Saturday, January 13, 2007

And Now, an Exit Strategy

Yesterday I wrote that events in Cochabamba had placed Bolivia in uncharted waters in terms of how these kinds of political crises get resolved. Today we are back in charted waters of partial retreats, negotiation, mediation, and compromise, as the outlines of an exit strategy begin to emerge from various sides.

Manfred: “Well, if a new referendum is unconstitutional…”

Yesterday Manfred Reyes Villa and the other governors supporting him took their road show from La Paz to Santa Cruz where the Cochabamba governor made his first significant public comments since the explosion of violence here Thursday.

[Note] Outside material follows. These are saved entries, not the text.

(** [latest_sequence.saturating_sub(PRODUCER_SEQUENCE_WINDOW - 1)] *)
Definition sequence_window_floor (latest_sequence : u64) : u64 :=
  wrap_int U64 (Z.max 0 (latest_sequence - (PRODUCER_SEQUENCE_WINDOW - 1))).

Definition evict_below_window (seen : gmap u64 SeenRecord.t) (latest_sequence : u64)
    : gmap u64 SeenRecord.t :=
  let floor := sequence_window_floor latest_sequence in
  if decide (0 < ival floor) then filter (λ kv, ival floor <= ival kv.1) seen else seen.

Definition sequence_below_window (record : LogRecord.t) (latest_sequence : u64)
    : option SegmentError :=
  let window_floor := sequence_window_floor latest_sequence in
  if decide (ival (LogRecord.sequence record) < ival window_floor)
  then Some (SequenceBelowWindow (LogRecord.producer_id record) (LogRecord.producer_epoch record)
               (LogRecord.sequence record) window_floor)
  else None.

(** The answer to a sequence that is remembered. *)
Definition decide_seen (record : LogRecord.t) (hash : bytes32) (seen : SeenRecord.t)
    : log_result SequenceDecision :=
  if decide (hash = SeenRecord.content_hash seen) then Ok (Duplicate (SeenRecord.offset seen))
  else Err (SequenceConflict (LogRecord.producer_id record) (LogRecord.sequence record)).

(** A sequence that is not remembered has to be the next one. *)
Definition decide_next (record : LogRecord.t) (latest : option u64) : log_result SequenceDecision :=
  match latest with
  | None =>
      if decide (ival (LogRecord.sequence record) = 0) then Ok Append
      else Err (FirstSequence (LogRecord.producer_id record) (LogRecord.sequence record))
  | Some latest =>
      match sequence_below_window record latest with
      | Some error => Err error
      | None =>
          expected ← ok_or (SequenceGap (LogRecord.producer_id record) u64_MAX
                              (LogRecord.sequence record)) (checked_succ latest);
          if decide (LogRecord.sequence record ≠ expected)
          then Err (SequenceGap (LogRecord.producer_id record) expected (LogRecord.sequence record))
          else Ok Append
      end
  end.

Definition validate_sequence (states : producer_states) (epochs : producer_epochs)
    (record : LogRecord.t) (hash : bytes32) : log_result SequenceDecision :=
  let key := key_of record in
  match states !! key ≫= λ state, ProducerState.seen state !! LogRecord.sequence record with
  | Some seen => decide_seen record hash seen
  | None =>
      validate_epoch_not_fenced (epochs !! LogRecord.producer_id record) record;;
      decide_next record (ProducerState.latest_sequence <$> states !! key)
  end.

Definition or_else {A} (x y : option A) : option A := match x with Some _ => x | None => y end.

Definition validate_sequence_with_delta (states : producer_states) (epochs : producer_epochs)
    (deltas : producer_deltas) (epoch_deltas : producer_epochs) (record : LogRecord.t)
    (hash : bytes32) : log_result SequenceDecision :=
  let key := key_of record in
  match deltas !! key ≫= λ delta, ProducerDelta.seen delta !! LogRecord.sequence record with
  | Some seen => decide_seen record hash seen
  | None =>
      match deltas !! key ≫= λ delta,
              sequence_below_window record (ProducerDelta.latest_sequence delta) with
      | Some error => Err error
      | None =>
          match states !! key ≫= λ state, ProducerState.seen state !! LogRecord.sequence record with
          | Some seen => decide_seen record hash seen
          | None =>
              validate_epoch_not_fenced
                (or_else (epoch_deltas !! LogRecord.producer_id record)
                         (epochs !! LogRecord.producer_id record)) record;;
              decide_next record
                (or_else (ProducerDelta.latest_sequence <$> deltas !! key)
                         (ProducerState.latest_sequence <$> states !! key))
          end
      end
  end.

(** ** Remembering *)

Definition u64_max (a b : u64) : u64 := if decide (ival a <= ival b) then b else a.
Definition u64_min (a b : u64) : u64 := if decide (ival a <= ival b) then a else b.

(** [entry(id).or_insert(epoch)], then the maximum of the two. *)
Definition raise_epoch (epochs : producer_epochs) (id : Uuid) (epoch : u64) : producer_epochs :=
  <[id := u64_max (default epoch (epochs !! id)) epoch]> epochs.

Definition remember_sequence (states : producer_states) (epochs : producer_epochs)
    (record : LogRecord.t) (offset : u64) (content_hash : bytes32)
    : producer_states * producer_epochs :=
  let sequence := LogRecord.sequence record in
  let seen_record := SeenRecord.mk offset content_hash in
  let state :=
    match states !! key_of record with
    | Some state =>
        ProducerState.mk sequence (ProducerState.first_sequence state)
          (wrapping_succ (ProducerState.record_count state))
          (evict_below_window (<[sequence := seen_record]> (ProducerState.seen state)) sequence)
    | None => ProducerState.mk sequence sequence one {[sequence := seen_record]}
    end in
  (<[key_of record := state]> states,
   raise_epoch epochs (LogRecord.producer_id record) (LogRecord.producer_epoch record)).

He blamed events on Morales and the cocaleros and said it was the President’s responsibility, not his, to restore order. But then he also announced that he was retreating on his call for a new regional vote on the autonomy question, saying that if it wasn’t constitutional to convene a re-vote he certainly didn’t want to violate the constitution.

Evo: Scrambling to look like a President

For his part, Evo was back from Nicaragua Friday and scrambling to look presidential. A government vice-minister had already proclaimed earlier in the day that the “democratic” solution to the Cochabamba crisis was for protesters to respect the legitimacy of Manfred’s election as governor and for Manfred to respect the anti-autonomy position of the people expressed at the polls last July. In a televised address Evo called for calm on all sides and put his weight behind a constitutional amendment he will send to the Congress allowing for voter recall of all major public officials. "Be it a mayor, be it a governor, be it the president of the republic, if he violates human rights or is corrupt or he does not honor campaign promises ... it should be possible to revoke any authority's mandate by a referendum."

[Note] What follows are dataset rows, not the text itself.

(* ===== verification/ProducerSnapshot.v ===== *)
(** The producer frontier that a segment inherits from its predecessor
    (crates/vtop-log/src/producer_snapshot.rs, and [inherited_states] and [snapshot_of] of
    segment.rs).

    What a segment hands over is accepted by the reader and gives its successor the very
    state the segment had. *)

From stdpp Require Import prelude strings list gmap pretty sorting.
From Stdlib Require Import ZArith Lia.
From S2P Require Import Prelude Wire Flow Storage LogTypes RecordCodec ProducerState.
#[local] Open Scope Z_scope.

Definition SNAPSHOT_MAGIC : list u8 := as_bytes "VTOPPRD1".
Definition SNAPSHOT_VERSION : u16 := wrap_int U16 1.

Module SnapshotSeen.
Record t := mk { sequence : u64; offset : u64; content_hash : bytes32 }.
End SnapshotSeen.

Module SnapshotEntry.
Record t := mk {
  latest_sequence : u64;
  first_sequence : u64;
  record_count : u64;
  seen : list SnapshotSeen.t
}.
End SnapshotEntry.

Module ProducerSnapshot.
Record t := mk {
  producers : gmap ProducerKey SnapshotEntry.t;
  epochs : gmap Uuid u64
}.
Definition default : t := mk ∅ ∅.
Definition is_empty (s : t) : bool := bool_decide (producers s = ∅) && bool_decide (epochs s = ∅).
End ProducerSnapshot.

Definition snapshot_corrupt (reason : string) : SegmentError :=
  Corrupt 0 ("producer snapshot: " +:+ reason).

(** ** Iteration in key order *)

Definition id_le {V} (p q : Uuid * V) : Prop := ival p.1 <= ival q.1.
#[global] Instance id_le_dec {V} : RelDecision (@id_le V) := λ p q, Z_le_dec (ival p.1) (ival q.1).
Definition producer_key_le {V} (p q : ProducerKey * V) : Prop :=
  ival p.1.1 < ival q.1.1 ∨ (ival p.1.1 = ival q.1.1 ∧ ival p.1.2 <= ival q.1.2).
#[global] Instance producer_key_le_dec {V} : RelDecision (@producer_key_le V).
Proof. intros p q. unfold producer_key_le. apply _. Defined.
Definition seq_le {V} (p q : u64 * V) : Prop := ival p.1 <= ival q.1.
#[global] Instance seq_le_dec {V} : RelDecision (@seq_le V) := λ p q, Z_le_dec (ival p.1) (ival q.1).

Definition epochs_iter (m : gmap Uuid u64) := stable_sort id_le (map_to_list m).
Definition producers_iter {V} (m : gmap ProducerKey V) := stable_sort producer_key_le (map_to_list m).
Definition seen_iter {V} (m : gmap u64 V) := stable_sort seq_le (map_to_list m).

Definition len_u32 {A} (l : list A) : u32 := wrap_int U32 (Z.of_nat (length l)).

Section snapshot.
Context {fmt : Fmt}.

(** ** Encoding *)

Definition encode_seen (s : SnapshotSeen.t) : list u8 :=
  to_be_bytes (SnapshotSeen.sequence s) ++ to_be_bytes (SnapshotSeen.offset s) ++
  to_be_bytes (SnapshotSeen.content_hash s).

Definition encode_epoch (e : Uuid * u64) : list u8 := to_be_bytes e.1 ++ to_be_bytes e.2.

The Church: Back in the game as mediator.

I have been telling reporters all week, “Keep your eye on the church.” When the conflict hits the fan in Bolivia, at the end of the day, the only institution that can get everyone to the table – from left to right – is the Catholic Church. At the news conference of the governors yesterday Manfred announced that Bolivian Cardinal Julio Terrazas has agreed to mediate a dialogue between the governors and Morales (or whomever he sends).

The Anti-Manfred Protesters: The roads are open

Yesterday afternoon the anti-Manfred forces that continue to have control of the city’s main plaza announced the end of their blockade of roads leading in and out of Cochabamba, which has left thousands of travelers stranded for days. One of the leaders of the protest said on television that it was never their intent to cause harm to businesses and citizens, just to apply pressure on Manfred. I doubt that makes much real difference to the businesses and citizens who have been so drastically affected. I have it on a good source that the sudden move to drop the blockades resulted from a not especially happy phone call to protest leaders from Morales on his return. They have not withdrawn their demand that Manfred resign.

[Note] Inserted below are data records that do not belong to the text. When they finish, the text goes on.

Lemma append_end_spec nonce durability log bs T cn i j pos pos' e report plan new ys T' D s :
  planned (segment_of log bs T cn i pos e report) (length log) plan new ys T' →
  stored (log ++ new) (bs ++ ys) T' cn i j D → up D e s →
  seg_wp (append_end nonce durability plan (length (concat bs) + GroupPlan.group_bytes plan))
    (λ st' r, (no_fault s → no_fault st'.2) ∧
      match r with
      | Ok outcomes => outcomes = GroupPlan.outcomes plan ∧
          healthy (log ++ new) (bs ++ ys) T' (committed_after durability cn (length (log ++ new))) st'
      | Err _ => (no_fault s → taken nonce s) ∧ inert (leaves_either (log ++ new) (bs ++ ys) cn
          (committed_after durability cn (length (log ++ new)))) st'
      end) (wrote i e (bs ++ ys) pos' (segment_of log bs T cn i pos e report), s).
Proof.
  intros Hpl Hst Hup. pose proof (appended_state _ _ _ _ _ _ pos' _ _ _ _ _ _ Hpl) as Hstate. cbv zeta in Hstate.
  pose proof (pl_next _ _ _ _ _ _ Hpl) as Hnext. rewrite <-length_app in Hnext.
  pose proof (pl_bytes _ _ _ _ _ _ Hpl) as Hbytes.
  set (self := wrote i e (bs ++ ys) pos' (segment_of log bs T cn i pos e report)) in *.
  unfold append_end. destruct (merge_producer_deltas _ _ _ _) as [states epochs] eqn:Hmerge. cbn [fst snd] in Hstate.
  destruct durability; cbn [decide]; simpl (decide _).
  - apply seg_wp_bind, seg_wp_ret. apply seg_wp_get. rewrite Hmerge. apply seg_wp_modify.
    apply seg_wp_bind, seg_wp_ret, seg_wp_ret. split; [done|]. split; [done|].
    exists i, j, pos', e, report, D. split_and!; [done|exact Hstate|done].
  - apply seg_wp_bind. rewrite Hnext.
    pose proof (persist_spec nonce (log ++ new) (bs ++ ys) T' cn (length (log ++ new)) i j pos' e D self s
      Hst Hup ltac:(done) eq_refl eq_refl eq_refl) as Hpers.
    pose proof (encode_log_length _ _ _ _ (lo_frames _ _ _ _ _ (sd_log _ _ _ _ _ _ _ Hst))) as Hlen.
    assert (take (length (log ++ new)) (bs ++ ys) = bs ++ ys) as Htb by (by rewrite take_ge by lia).
    assert (length (concat bs) + GroupPlan.group_bytes plan = length (concat (bs ++ ys))) as Hatt
      by (rewrite Hbytes, concat_app, length_app; done).
    rewrite Htb, <-Hatt in Hpers. eapply seg_wp_mono; [|exact Hpers].
    intros [self1 s1] r [Hplan Hr]. cbn [fst snd] in *. destruct r as [[]|err].
    + destruct Hr as (-> & w & j' & Hup' & Hf & Hrec & _). apply seg_wp_get. rewrite Hmerge.
      do 2 apply seg_wp_modify. rewrite <-Hnext, Hstate. apply seg_wp_ret. split; [done|]. split; [done|].
      exists i, j', pos', e, report, (Disk w []). split_and!; [|by rewrite Hnext|done].
      apply stored_settled; [apply Hst|done|done|]. cbn [committed_after]. by rewrite Htb.
    + destruct Hr as [Ht Hin]. split; [done|]. split.
      * intros Hn. unfold taken. rewrite (up_names D e s Hup). by apply Ht.
      * eapply inert_mono; [|exact Hin]. intros v Hv. by eapply either_leaves.
Qed.

Lemma append_write_spec nonce records durability log bs T cn i j pos e report D s plan new ys T' :
  stored log bs T cn i j D → up D e s →
  planned (segment_of log bs T cn i pos e report) (length log) plan new ys T' →
  admits log bs T records (GroupPlan.outcomes plan) new ys T' →
  seg_wp (write_start ← on_file (λ f, map_err (io_error p) (file_seek f (SeekEnd 0)));
          write_pending (GroupPlan.pending plan) write_start;;
          append_end nonce durability plan (length (concat bs) + GroupPlan.group_bytes plan))
    (append_post nonce records durability log bs T cn (segment_of log bs T cn i pos e report, s))
    (segment_of log bs T cn i pos e report, s).
Proof.
  intros Hst Hup Hpl Had. set (self := segment_of log bs T cn i pos e report).
  pose proof (sd_log _ _ _ _ _ _ _ Hst) as Hok. pose proof (content_bound _ _ _ Hok) as Hbound.
  pose proof (encode_log_length _ _ _ _ (lo_frames _ _ _ _ _ Hok)) as Hlen.
  pose proof (ad_log _ _ _ _ _ _ _ _ Had) as Hok'. pose proof (sd_cn _ _ _ _ _ _ _ Hst) as Hcn.
  assert (∀ st' err, inert (recoverable_at i j (take cn log) (take cn bs)) st' → (no_fault s → no_fault st'.2) →
    (no_fault s → False) → append_post nonce records durability log bs T cn (self, s) st' (Err err)) as Hfail.
  { intros st' err Hin Hp HF. split; [done|]. split; [|by intros ?%HF]. right.
    exists (GroupPlan.outcomes plan), new, ys, T'. split_and!; [done| |by intros ?%HF].
    eapply inert_mono; [|exact Hin]. intros v Hv. apply leaves_first; [done|done|]. by exists i, j. }
  apply seg_wp_bind. eapply seg_wp_mono;
    [|eapply (seg_wp_on_file_quiet False _ _ (λ s' r, up D e s' ∧ r = (length (hb ++ concat bs),
         SimFile.mk p i (length (hb ++ concat bs)) e true)) _ D e);
      [done|apply (sd_survives _ _ _ _ _ _ _ Hst)|by eapply stored_inode| |apply quiet_map_err, quiet_file_seek]].
  2: { apply vs_map_err. eapply (vs_file_seek _ _ _ _ _ _ _ _ _ _ (length (hb ++ concat bs)));
       [exact Hup|apply (sd_survives _ _ _ _ _ _ _ Hst)|apply (sd_file _ _ _ _ _ _ _ Hst)|lia|unfold u64_end; lia|done]. }
  intros [self1 s1] r [Hplan Hr]. cbn [fst snd] in *. destruct r as [write_start|err].
  2: { destruct Hr as (HF & -> & [Hup1|Hin]); [|by apply Hfail]. split; [done|].
       split; [|by intros ?%HF]. left. split; [|by intros ?%HF]. by exists i, j, pos, e, report, D. }
  destruct Hr as (f & -> & Hup1 & [= -> ->]).
  change (ActiveSegment.set_file _ self) with (wrote i e bs (length (hb ++ concat bs)) self).
  rewrite (pl_pending _ _ _ _ _ _ Hpl).
  pose proof (encode_log_length _ _ _ _ (pl_frames _ _ _ _ _ _ Hpl)) as Hly. rewrite <-Hly.
  apply seg_wp_bind. eapply seg_wp_mono;
    [|eapply (write_pending_spec log bs cn i j e (length log) ys bs D self s1);
      [by destruct Hst|done| |done| | |done|done]].
  2: { rewrite <-(take_drop cn bs) at 2. rewrite concat_app, length_app. lia. }
  2: { pose proof (lo_offsets _ _ _ _ _ Hok') as Ho. rewrite length_app in Ho. lia. }
  2: { pose proof (frames_nonempty _ _ _ Hok') as Hne. by apply Forall_app in Hne as [_ Hne]. }
  intros [self2 s2] r2 [Hplan2 Hr2]. cbn [fst snd] in *. destruct r2 as [x|err].
  2: { destruct Hr2 as [HF Hin]. apply Hfail; [done|by auto|by auto]. }
  destruct Hr2 as (-> & D' & [Hf' Hp' Hs'] & Hup2 & Hns).
  eapply seg_wp_mono; [|eapply (append_end_spec nonce durability log bs T cn i j pos _ e report plan new ys T' D');
    [exact Hpl| |exact Hup2]].
  2: { split; [done|rewrite length_app; lia|done|done|]. by rewrite !take_app_le by lia. }
  intros [self3 s3] r3 [Hplan3 Hr3]. cbn [fst snd] in *. destruct r3 as [outs|err].
  - destruct Hr3 as [-> Hh]. split; [by auto|]. by exists new, ys, T'.
  - destruct Hr3 as [Ht Hin].
    assert (no_fault s → taken nonce s) as Htaken.
    { intros Hn. specialize (Ht ltac:(auto)). unfold taken in *.
      rewrite (up_names D' e s2 Hup2), Hns in Ht. by rewrite (up_names D e s Hup). }
    split; [by auto|]. split; [|intros Hn Hnt; by destruct (Hnt (Htaken Hn))].
    right. by exists (GroupPlan.outcomes plan), new, ys, T'.
Qed.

Manfredistas with sticks and pistols: No where to be seen

There were a few stick-wielding Manfred supporters on the streets yesterday, but very few. The army of Manfred backers, which set upon the cocaleros Thursday with suspiciously military precision, was nowhere to be seen.

Tuto Quiroga: It is Manfred’s fault…

Former President and PODEMOS opposition leader, Tuto Quiroga, was on television yesterday blaming Manfred for the Thursday violence, saying that the Cochabamba governor should have been at home managing the crisis instead of roaming about the rest of the country in political meetings. Quiroga has found himself utterly replaced, in just a matter of a month, as the lead opponent to Morales. Welcome to the new reality of Bolivian politics: the opposition that counts from now on is not in the Congress but among the now-elected governors.

Enough Blame for Everyone to Get a Share

So, Cochabamba returns to relative calm and normalcy for the weekend, with some hope that an end is in sight to the crisis that has struck the city for a week, but knowing that nothing is certain. Two men are now dead, one from each side of the battle, and hundreds are injured. Thousands have lost a precious week’s wages and a cloud of Cochabambino vs. Cochabambino mistrust hangs in the air. Who is to blame?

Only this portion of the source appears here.